Restate word for word each line of the data, starting at the one containing "source_ : T;" and running through the last.

-------------------------

(** * The frame mixer's tweened transforms and the ffmpeg input pump

    A shallow embedding of [mixer/frame_mixer_device.cpp] and
    [core/producer/ffmpeg/input.cpp].

    Numbers.  A C++ [int] is a [Z] together with the 32-bit wrap-around of
    the additions the code performs ([Int.wrap]).  A C++ [double] is an exact
    rational ([Q]): the statements below are about the arithmetic the code
    asks for, not about binary64 rounding; module [Binary64] re-runs the two
    decisive evaluations on IEEE doubles.

    Collaborators that are not part of the two files (the easing table, the
    transform value types, the image and audio mixers, libavformat) enter as
    parameters: a type class for the transform types, a record of library
    responses for the pump. *)

From Stdlib Require Import ZArith QArith Lia List String Bool.
From Stdlib Require Import PrimFloat.
From stdpp Require Import base option gmap.

Open Scope Z_scope.

(** ** 32-bit signed integers *)

Module Int.

Definition INT_MIN : Z := - 2 ^ 31.
Definition INT_MAX : Z := 2 ^ 31 - 1.

(** Two's complement wrap-around of a mathematical result into [int]. *)
Definition wrap (z : Z) : Z := (z + 2 ^ 31) mod 2 ^ 32 - 2 ^ 31.

Definition in_range (z : Z) : Prop := INT_MIN <= z <= INT_MAX.

(** The same for [int64_t]. *)
Definition wrap64 (z : Z) : Z := (z + 2 ^ 63) mod 2 ^ 64 - 2 ^ 63.

End Int.

(** ** Tweened transforms ([frame_mixer_device.cpp], lines 27-56) *)

(** The constant added to the duration in [fetch]: [0.000001]. *)
Definition epsilon : Q := 1 # 1000000.

(** The easing table of [common/utility/tweener.h], which is not part of the
    two files: the type of an easing function, the lookup by name (which
    fails for an unknown name) and the function the name [linear] denotes. *)
Class Tweeners := {
  tweener_t : Type;
  get_tweener : string -> option tweener_t;
  linear_tweener : tweener_t
}.

(** What the mixer needs of a transform value type [T] ([image_transform],
    [audio_transform]): the default-constructed value [T()], the overload
    [tween(time, source, dest, duration, tweener)], [operator*] and
    [operator!=]. *)
Class Transform `{Tweeners} (T : Type) := {
  transform_default : T;
  tween : Q -> T -> T -> Q -> tweener_t -> T;
  transform_mul : T -> T -> T;
  transform_neq : T -> T -> bool
}.

Section TweenedTransform.
Context `{Tweeners} {T : Type} `{!Transform T}.

Record tweened_transform := mk_tweened {
  source_ : T;
  dest_ : T;
  duration_ : Z;
  time_ : Z;
  tweener_ : tweener_t
}.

-------------------------

* **ANSWER TO THIS EXERCISE**
  source_ : T;
  dest_ : T;
  duration_ : Z;
  time_ : Z;
  tweener_ : tweener_t
}.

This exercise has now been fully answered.